Your instructions
Output consists of the line that contains "Compare c a b <? 0." plus every later line of the material below, each one duplicated exactly.
*** Opening of Supplied data ***
(** * Range-deletion aggregator (db/range_del_aggregator.cc)

    A shallow embedding of the two range-tombstone maps
    ([UncollapsedRangeDelMap], [CollapsedRangeDelMap]) and of the
    [RangeDelAggregator] that routes tombstones to snapshot stripes,
    followed by the properties of the specification that were checked
    against them. *)

From Stdlib Require Import ZArith List String Ascii Bool Lia Sorted Permutation.
Import ListNotations.
Local Open Scope Z_scope.

(** ** Basic types *)

(** A [Slice] is a byte string; [SequenceNumber] is [uint64_t]. *)
Abbreviation Slice := string.
Abbreviation SequenceNumber := Z.

(** The codes of the [ValueType] enumeration are declared in dbformat.h;
    only the fact that a parsed key carries one matters here. *)
Abbreviation ValueType := Z.

(** [Comparator::Compare] returns a negative, zero or positive [int]. *)
Record Comparator := { Compare : Slice -> Slice -> Z }.

Definition BytewiseComparator : Comparator :=
  {| Compare a b :=
       match String.compare a b with Lt => -1 | Eq => 0 | Gt => 1 end |}.

Definition ReverseBytewiseComparator : Comparator :=
  {| Compare a b := - Compare BytewiseComparator a b |}.

Record ParsedInternalKey := {
  user_key : Slice;
  sequence : SequenceNumber;
  type : ValueType
}.

Record RangeTombstone := {
  start_key_ : Slice;
  end_key_ : Slice;
  seq_ : SequenceNumber
}.

Inductive RangeDelPositioningMode :=
| kFullScan
| kForwardTraversal
| kBackwardTraversal
| kBinarySearch.

(** ** Ordered containers

    [std::map] and [std::multiset] are kept as lists in ascending key
    order.  A position (an iterator) in a map is a pair
    [(before, after)]: [after] starts at the entry the iterator points
    to ([after = []] is [end()]), [before] holds the entries in front of
    it, nearest first, so [std::prev(it)] is the head of [before] and
    [it == begin()] is [before = []]. *)
Section OrderedContainers.
Context {K V : Type}.
Variable less : K -> K -> bool.

Definition Position : Type := list (K * V) * list (K * V).

Definition unzip (p : Position) : list (K * V) :=
  rev_append (fst p) (snd p).

(** Walk forward from [(before, after)] to the first entry whose key
    is greater than [k]. *)
Fixpoint upper_bound_from (before after : list (K * V)) (k : K) : Position :=
  match after with
  | [] => (before, [])
  | e :: rest =>
      if less k (fst e) then (before, after)
      else upper_bound_from (e :: before) rest k
  end.

(** [m.upper_bound(k)] *)
Definition upper_bound (m : list (K * V)) (k : K) : Position :=
  upper_bound_from [] m k.

(** [m[k] = v]: overwrite the entry equivalent to [k], or insert one. *)
Fixpoint map_assign (m : list (K * V)) (k : K) (v : V) : list (K * V) :=
  match m with
  | [] => [(k, v)]
  | e :: rest =>
      if less k (fst e) then (k, v) :: m
      else if less (fst e) k then e :: map_assign rest k v
      else (fst e, v) :: rest
  end.

(** [m.emplace(k, v)]: a no-op when an equivalent key is present. *)
Fixpoint map_emplace (m : list (K * V)) (k : K) (v : V) : list (K * V) :=
  match m with
  | [] => [(k, v)]
  | e :: rest =>
      if less k (fst e) then (k, v) :: m
      else if less (fst e) k then e :: map_emplace rest k v
      else m
  end.

(** The position of the entry equivalent to [k], if there is one. *)
Fixpoint find_from (before after : list (K * V)) (k : K) : option Position :=
  match after with
  | [] => None
  | e :: rest =>
      if less k (fst e) then None
      else if less (fst e) k then find_from (e :: before) rest k
      else Some (before, after)
  end.

Definition map_find (m : list (K * V)) (k : K) : option Position :=
  find_from [] m k.
End OrderedContainers.

Section Multiset.
Context {A : Type}.
Variable less : A -> A -> bool.

(** [s.emplace(x)]: among equivalent elements the new one goes last. *)
Fixpoint multiset_emplace (s : list A) (x : A) : list A :=
  match s with
  | [] => [x]
  | y :: rest =>
      if less x y then x :: s else y :: multiset_emplace rest x
  end.
End Multiset.

(** [stl_wrappers::LessOfComparator] *)
Definition LessOfComparator (c : Comparator) (a b : Slice) : bool :=
  Compare c a b <? 0.

(** [TombstoneStartKeyComparator] *)
Definition TombstoneStartKeyComparator (c : Comparator)
    (a b : RangeTombstone) : bool :=
  Compare c (start_key_ a) (start_key_ b) <? 0.

(** ** UncollapsedRangeDelMap *)
Module UncollapsedRangeDelMap.
Section WithComparator.
Variable ucmp_ : Comparator.

Definition Rep := list RangeTombstone.

(** The body of the [for] loop of [ShouldDelete]; [break] and falling
    off the end both lead to [return false]. *)
Fixpoint scan (rep : Rep) (parsed : ParsedInternalKey) : bool :=
  match rep with
  | [] => false
  | tombstone :: rest =>
      if Compare ucmp_ (user_key parsed) (start_key_ tombstone) <? 0
      then false
      else if (sequence parsed <? seq_ tombstone)
              && (Compare ucmp_ (user_key parsed) (end_key_ tombstone) <? 0)
      then true
      else scan rest parsed
  end.

(** [None] is the failed [assert(mode == kFullScan)]. *)
Definition ShouldDelete (rep_ : Rep) (parsed : ParsedInternalKey)
    (mode : RangeDelPositioningMode) : option bool :=
  match mode with
  | kFullScan => Some (scan rep_ parsed)
  | _ => None
  end.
*** Close of Supplied data ***
Response
  Compare c a b <? 0.

(** [TombstoneStartKeyComparator] *)
Definition TombstoneStartKeyComparator (c : Comparator)
    (a b : RangeTombstone) : bool :=
  Compare c (start_key_ a) (start_key_ b) <? 0.

(** ** UncollapsedRangeDelMap *)
Module UncollapsedRangeDelMap.
Section WithComparator.
Variable ucmp_ : Comparator.

Definition Rep := list RangeTombstone.

(** The body of the [for] loop of [ShouldDelete]; [break] and falling
    off the end both lead to [return false]. *)
Fixpoint scan (rep : Rep) (parsed : ParsedInternalKey) : bool :=
  match rep with
  | [] => false
  | tombstone :: rest =>
      if Compare ucmp_ (user_key parsed) (start_key_ tombstone) <? 0
      then false
      else if (sequence parsed <? seq_ tombstone)
              && (Compare ucmp_ (user_key parsed) (end_key_ tombstone) <? 0)
      then true
      else scan rest parsed
  end.

(** [None] is the failed [assert(mode == kFullScan)]. *)
Definition ShouldDelete (rep_ : Rep) (parsed : ParsedInternalKey)
    (mode : RangeDelPositioningMode) : option bool :=
  match mode with
  | kFullScan => Some (scan rep_ parsed)
  | _ => None
  end.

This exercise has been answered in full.